> [PROVIDED RECORDS]:
(** One pass of [start:]. *)
Definition port_announce_transmit_sm_step (i : nat) (event : ptp_port_announce_transmit_sm_event_t) : GM unit :=
  let! c := gets (λ c, c) in
  let! q := get_port i in
  match tx_state (announce_transmit_sm q) with
  | PORT_ANNOUNCE_TRANSMIT_SM_STATE_IDLE =>
      if bool_decide (event = PORT_ANNOUNCE_TRANSMIT_SM_EVENT_TRANSMIT_INTERVAL) && may_transmit c q then
        port_announce_transmit_sm_transmit_periodic i
      else if new_info (params q) then
        let! r := get_role (get_port_identity_number q) in
        when (bool_decide (r = MASTER_PORT) && may_transmit c q && negb (get_port_asymmetry q))
          (port_announce_transmit_sm_transmit_announce i)
      else ret tt
  | _ => port_announce_transmit_sm_idle i
  end.

(** A state is left at most four times: TRANSMIT_INIT or TRANSMIT_PERIODIC for
    IDLE, IDLE for TRANSMIT_ANNOUNCE, which resets [new_info]. *)
Fixpoint port_announce_transmit_sm_loop (fuel i : nat) (event : ptp_port_announce_transmit_sm_event_t) : GM unit :=
  match fuel with
  | O => starve
  | S fuel =>
      let! q := get_port i in
      port_announce_transmit_sm_step i event;;
      let! q' := get_port i in
      if bool_decide (tx_state (announce_transmit_sm q) = tx_state (announce_transmit_sm q')) then ret tt
      else port_announce_transmit_sm_loop fuel i PORT_ANNOUNCE_TRANSMIT_SM_EVENT_RUN
  end.

Definition port_announce_transmit_sm (i : nat) (event : ptp_port_announce_transmit_sm_event_t) : GM unit :=
  let! q := get_port i in
  if gm_id_static q then ret tt else
  let! c := gets (λ c, c) in
  when (begin c || negb (instance_enable c)) (port_announce_transmit_sm_transmit_init i);;
  port_announce_transmit_sm_loop 5 i event.

(** ** Selection of the port states (gptp/site_fsm.c) *)

Definition no_clock : list Z := replicate 8 0.
Definition ff_vector : ptp_priority_vector :=
  PriorityVector (SystemIdentity 255 (ClockQuality 255 255 65535) 255 (replicate 8 255)) 65535
    (PortIdentity (replicate 8 255) 65535) 65535.
Definition path_trace_own (c : gptp_instance) : gptp_instance :=
  c <| path_trace := this_clock c :: replicate (MAX_PTLV_ENTRIES - 1) no_clock |> <| num_ptlv := 1 |>.

Definition updt_role_disabled_tree : GM unit :=
  let! n := gets numberPorts in
  for_each (seq 0 (S n)) (λ j, set_role (Z.of_nat j) DISABLED_PORT);;
  modify (λ c, c <| last_gm_priority := ff_vector |>);;
  modify path_trace_own;;
  gptp_ipc_gm_status.

Definition clear_reselect_tree : GM unit := modify (λ c, c <| reselect := 0 |>).

(** The conversion of an [u16] to [s16]. *)
Definition s16 (z : Z) : Z := (z + 2 ^ 15) mod 2 ^ 16 - 2 ^ 15.

Definition gm_path_priority (q : gptp_port) : ptp_priority_vector :=
  (port_priority (params q))
    <| steps_removed ::= λ s, htons (u16 (ntohs s + 1)) |>
    <| port_number := htons (u16 (get_port_identity_number q)) |>.

(** b): the best vector so far, with the port that it comes from. *)
Definition updt_roles_better (c : gptp_instance) (i : nat) (q : gptp_port) (best : option nat * ptp_priority_vector) :
    option nat * ptp_priority_vector :=
  let v := gm_path_priority q in
  if bool_decide (info_is (params q) = SPANNING_TREE_RECEIVED) &&
     negb (bool_decide (os_memcmp (clock_identity (root_system_identity v)) (this_clock c) = Eq)) &&
     bool_decide (compare_system_identity best.2 v = BMCA_VECTOR_B_BETTER)
  then (Some i, v) else best.

Fixpoint updt_roles_best (l : list nat) (best : option nat * ptp_priority_vector) : GM (option nat * ptp_priority_vector) :=
  match l with
  | [] => ret best
  | i :: l =>
      let! c := gets (λ c, c) in
      let! q := get_port i in
      updt_roles_best l (updt_roles_better c i q best)
  end.

(** b), c) and e). *)
Definition updt_roles_gm (best : option nat * ptp_priority_vector) : GM unit :=
  modify (λ c, c <| last_gm_priority := gm_priority c |> <| gm_priority := best.2 |>);;
  match best.1 with
  | Some i =>
      let! q := get_port i in
      modify (λ c, c
        <| props := (let t := ann (params q) in
             TimeProperties (tp_leap61 t) (tp_leap59 t) (tp_current_utc_offset_valid t) (tp_time_traceable t)
               (tp_frequency_traceable t) (s16 (tp_current_utc_offset t)) (tp_time_source t)) |>
        <| gm_priority ::= λ v, v <| steps_removed := steps_removed (gm_path_priority q) |>
             <| port_number := port_number (gm_path_priority q) |> |>
        <| master_steps_removed := u16 (message_steps_removed (params q) + 1) |>)
  | None =>
      modify (λ c, c <| props := sys c |>
        <| gm_priority ::= λ v, v <| steps_removed := 0 |> <| port_number := 0 |>
             <| source_port_identity ::= λ s, s <| pid_port_number := 0 |> |> |>
        <| master_steps_removed := 0 |>)
  end.

(** d) *)
Definition master_vector (c : gptp_instance) (q : gptp_port) : ptp_priority_vector :=
  let n := htons (u16 (get_port_identity_number q)) in
  (gm_priority c)
    <| source_port_identity := PortIdentity (pid_clock_identity (source_port_identity (system_priority c))) n |>
    <| port_number := n |>.

Definition updt_roles_master (i : nat) : GM unit :=
  let! c := gets (λ c, c) in
  let! q := get_port i in
  set_params i (λ p, p <| master_priority := master_vector c q |>).

(** f): the role of a port, and [updt_info] when it changes. *)
Definition port_role (c : gptp_instance) (p : ptp_instance_port_params) : ptp_port_role_t * option bool :=
  match info_is p with
  | SPANNING_TREE_DISABLED => (DISABLED_PORT, None)
  | SPANNING_TREE_AGED => (MASTER_PORT, Some true)
  | SPANNING_TREE_MINE =>
      (MASTER_PORT,
       match os_memcmp (priority_vector_bytes (port_priority p)) (priority_vector_bytes (master_priority p)) with
       | Eq => if port_steps_removed p =? master_steps_removed c then None else Some true
       | _ => Some true
       end)
  | SPANNING_TREE_RECEIVED =>
      match compare_clock_identity (clock_identity (root_system_identity (gm_priority c)))
              (clock_identity (root_system_identity (port_priority p))) with
      | Eq => (SLAVE_PORT, Some false)
      | _ => if bool_decide (compare_system_identity (master_priority p) (port_priority p) = BMCA_VECTOR_A_BETTER)
             then (MASTER_PORT, Some true) else (PASSIVE_PORT, Some false)
      end
  end.

Definition updt_roles_port (i : nat) : GM unit :=
  let! c := gets (λ c, c) in
  let! q := get_port i in
  let '(role, updt) := port_role c (params q) in
  (match updt with
   | Some b => set_params i (λ p, p <| updt_info := b |>)
   | None => ret tt
   end);;
  set_role (get_port_identity_number q) role.

(** g), h) and i). *)
Definition updt_roles_present : GM unit :=
  modify (λ c, c <| gm_present := priority_1 (root_system_identity (gm_priority c)) <? 255 |>).
Definition updt_roles_zero : GM unit :=
  let! n := gets numberPorts in
  set_role 0 SLAVE_PORT;;
  let! o := list_search (seq 1 n) (λ j, let! r := get_role (Z.of_nat j) in ret (bool_decide (r = SLAVE_PORT))) in
  match o with Some _ => set_role 0 PASSIVE_PORT | None => ret tt end.
Definition is_this_clock (c : gptp_instance) : bool :=
  bool_decide (os_memcmp (clock_identity (root_system_identity (gm_priority c))) (this_clock c) = Eq).
Definition updt_roles_grandmaster (best : ptp_priority_vector) : GM unit :=
  let! c := gets (λ c, c) in
  modify (λ c, c <| is_grandmaster := is_this_clock c && gm_present c |>);;
  when (is_this_clock c) (modify path_trace_own);;
  let! c' := gets (λ c, c) in
  when (negb (Bool.eqb (is_grandmaster c') (is_grandmaster c)) && is_grandmaster c')
    (let! _ := perform ClkAdjReset in ret tt);;
  when (gm_present c') (gptp_gm_indication best).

> [GOAL OF THE EXERCISE]: From the records above, give again exactly the lines running from the line with "port_announce_transmit_sm_loop 5 i event." to the line with "<| port_number := htons", inclusive.

> [RESULT BELOW]:
  port_announce_transmit_sm_loop 5 i event.

(** ** Selection of the port states (gptp/site_fsm.c) *)

Definition no_clock : list Z := replicate 8 0.
Definition ff_vector : ptp_priority_vector :=
  PriorityVector (SystemIdentity 255 (ClockQuality 255 255 65535) 255 (replicate 8 255)) 65535
    (PortIdentity (replicate 8 255) 65535) 65535.
Definition path_trace_own (c : gptp_instance) : gptp_instance :=
  c <| path_trace := this_clock c :: replicate (MAX_PTLV_ENTRIES - 1) no_clock |> <| num_ptlv := 1 |>.

Definition updt_role_disabled_tree : GM unit :=
  let! n := gets numberPorts in
  for_each (seq 0 (S n)) (λ j, set_role (Z.of_nat j) DISABLED_PORT);;
  modify (λ c, c <| last_gm_priority := ff_vector |>);;
  modify path_trace_own;;
  gptp_ipc_gm_status.

Definition clear_reselect_tree : GM unit := modify (λ c, c <| reselect := 0 |>).

(** The conversion of an [u16] to [s16]. *)
Definition s16 (z : Z) : Z := (z + 2 ^ 15) mod 2 ^ 16 - 2 ^ 15.

Definition gm_path_priority (q : gptp_port) : ptp_priority_vector :=
  (port_priority (params q))
    <| steps_removed ::= λ s, htons (u16 (ntohs s + 1)) |>
    <| port_number := htons (u16 (get_port_identity_number q)) |>.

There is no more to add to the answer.